Exercise objective:
Please reproduce verbatim the lines below, from the first through the one with "Abbreviation sizeof_fs_file_entry := 72.".

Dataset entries
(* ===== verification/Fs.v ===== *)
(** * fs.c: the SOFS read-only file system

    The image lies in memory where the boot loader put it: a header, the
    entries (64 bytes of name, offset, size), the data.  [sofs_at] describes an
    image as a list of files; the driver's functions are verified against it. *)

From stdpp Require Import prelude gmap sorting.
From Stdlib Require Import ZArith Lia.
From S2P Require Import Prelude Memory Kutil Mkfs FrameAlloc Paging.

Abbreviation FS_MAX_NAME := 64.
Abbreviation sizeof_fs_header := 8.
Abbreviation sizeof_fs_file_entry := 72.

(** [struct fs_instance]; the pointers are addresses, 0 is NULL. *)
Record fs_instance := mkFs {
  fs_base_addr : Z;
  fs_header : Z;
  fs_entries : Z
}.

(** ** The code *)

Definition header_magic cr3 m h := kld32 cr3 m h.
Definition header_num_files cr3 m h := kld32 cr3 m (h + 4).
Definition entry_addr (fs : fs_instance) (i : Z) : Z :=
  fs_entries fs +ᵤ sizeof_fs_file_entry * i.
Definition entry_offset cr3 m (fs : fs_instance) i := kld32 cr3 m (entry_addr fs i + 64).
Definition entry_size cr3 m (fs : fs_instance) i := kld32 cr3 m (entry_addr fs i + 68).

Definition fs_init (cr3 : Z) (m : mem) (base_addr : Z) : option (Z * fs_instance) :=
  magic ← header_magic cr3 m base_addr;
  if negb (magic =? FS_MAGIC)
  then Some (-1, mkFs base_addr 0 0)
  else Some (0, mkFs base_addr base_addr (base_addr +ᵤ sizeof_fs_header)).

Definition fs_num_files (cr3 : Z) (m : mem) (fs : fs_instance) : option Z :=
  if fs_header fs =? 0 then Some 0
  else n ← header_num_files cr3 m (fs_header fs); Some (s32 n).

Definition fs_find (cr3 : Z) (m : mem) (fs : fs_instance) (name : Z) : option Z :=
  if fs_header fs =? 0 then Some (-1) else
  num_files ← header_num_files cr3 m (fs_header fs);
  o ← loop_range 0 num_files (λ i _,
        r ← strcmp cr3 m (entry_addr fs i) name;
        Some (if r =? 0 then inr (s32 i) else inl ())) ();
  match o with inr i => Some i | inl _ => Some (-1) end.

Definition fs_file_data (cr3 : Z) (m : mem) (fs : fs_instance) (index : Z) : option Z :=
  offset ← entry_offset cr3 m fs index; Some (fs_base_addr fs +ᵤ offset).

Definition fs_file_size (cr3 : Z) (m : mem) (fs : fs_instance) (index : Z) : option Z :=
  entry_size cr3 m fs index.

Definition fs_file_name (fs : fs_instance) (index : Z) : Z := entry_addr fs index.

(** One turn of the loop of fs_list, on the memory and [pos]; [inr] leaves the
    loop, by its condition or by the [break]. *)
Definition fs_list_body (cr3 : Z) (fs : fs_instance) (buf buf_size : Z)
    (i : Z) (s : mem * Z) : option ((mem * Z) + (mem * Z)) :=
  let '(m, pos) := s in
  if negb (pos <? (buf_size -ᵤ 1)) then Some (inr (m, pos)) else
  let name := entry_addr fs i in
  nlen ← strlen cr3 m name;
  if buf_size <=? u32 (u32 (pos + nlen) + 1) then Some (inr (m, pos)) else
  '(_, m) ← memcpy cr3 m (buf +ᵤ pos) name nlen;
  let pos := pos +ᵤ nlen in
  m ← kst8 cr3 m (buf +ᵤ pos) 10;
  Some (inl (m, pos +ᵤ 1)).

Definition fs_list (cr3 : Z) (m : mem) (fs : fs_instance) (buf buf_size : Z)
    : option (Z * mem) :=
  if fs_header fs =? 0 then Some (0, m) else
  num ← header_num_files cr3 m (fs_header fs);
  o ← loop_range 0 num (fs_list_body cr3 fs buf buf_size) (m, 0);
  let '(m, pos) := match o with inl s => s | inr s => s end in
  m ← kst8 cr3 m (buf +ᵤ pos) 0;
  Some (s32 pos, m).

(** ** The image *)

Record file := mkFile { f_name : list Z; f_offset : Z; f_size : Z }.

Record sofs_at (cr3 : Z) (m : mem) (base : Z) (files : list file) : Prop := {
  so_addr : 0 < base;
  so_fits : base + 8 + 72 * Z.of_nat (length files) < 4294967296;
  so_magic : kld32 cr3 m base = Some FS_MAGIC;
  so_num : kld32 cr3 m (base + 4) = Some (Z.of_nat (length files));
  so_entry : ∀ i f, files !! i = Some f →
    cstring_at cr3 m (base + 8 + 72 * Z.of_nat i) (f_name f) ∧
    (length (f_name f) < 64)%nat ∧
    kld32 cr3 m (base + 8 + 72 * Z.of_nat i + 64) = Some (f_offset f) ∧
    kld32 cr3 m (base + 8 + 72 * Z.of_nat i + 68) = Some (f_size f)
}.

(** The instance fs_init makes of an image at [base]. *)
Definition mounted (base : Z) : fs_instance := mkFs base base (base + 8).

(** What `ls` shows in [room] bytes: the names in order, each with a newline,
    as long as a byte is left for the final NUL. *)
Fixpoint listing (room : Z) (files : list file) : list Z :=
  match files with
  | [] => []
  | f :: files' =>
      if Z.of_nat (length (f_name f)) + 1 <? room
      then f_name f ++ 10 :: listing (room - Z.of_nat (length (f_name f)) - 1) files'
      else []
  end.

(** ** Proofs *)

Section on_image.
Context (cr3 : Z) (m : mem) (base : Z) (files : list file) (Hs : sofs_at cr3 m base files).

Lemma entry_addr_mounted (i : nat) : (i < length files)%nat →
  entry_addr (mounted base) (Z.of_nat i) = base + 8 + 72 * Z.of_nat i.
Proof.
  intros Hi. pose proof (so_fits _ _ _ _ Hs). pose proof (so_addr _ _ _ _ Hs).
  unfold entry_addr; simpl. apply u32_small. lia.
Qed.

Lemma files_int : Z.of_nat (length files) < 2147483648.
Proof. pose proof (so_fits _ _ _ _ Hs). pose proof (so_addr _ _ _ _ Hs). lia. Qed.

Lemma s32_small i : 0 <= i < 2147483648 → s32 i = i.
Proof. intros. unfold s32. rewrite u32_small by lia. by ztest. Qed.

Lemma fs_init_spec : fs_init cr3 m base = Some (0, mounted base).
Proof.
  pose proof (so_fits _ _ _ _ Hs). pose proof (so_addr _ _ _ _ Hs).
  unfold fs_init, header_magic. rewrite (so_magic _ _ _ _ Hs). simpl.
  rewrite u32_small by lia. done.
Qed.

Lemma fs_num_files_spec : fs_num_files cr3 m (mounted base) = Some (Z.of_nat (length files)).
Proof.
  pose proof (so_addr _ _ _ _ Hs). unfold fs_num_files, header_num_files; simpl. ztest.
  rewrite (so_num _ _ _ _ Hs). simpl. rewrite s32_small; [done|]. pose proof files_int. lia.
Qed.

Solution to this task:
(* ===== verification/Fs.v ===== *)
(** * fs.c: the SOFS read-only file system

    The image lies in memory where the boot loader put it: a header, the
    entries (64 bytes of name, offset, size), the data.  [sofs_at] describes an
    image as a list of files; the driver's functions are verified against it. *)

From stdpp Require Import prelude gmap sorting.
From Stdlib Require Import ZArith Lia.
From S2P Require Import Prelude Memory Kutil Mkfs FrameAlloc Paging.

Abbreviation FS_MAX_NAME := 64.
Abbreviation sizeof_fs_header := 8.
Abbreviation sizeof_fs_file_entry := 72.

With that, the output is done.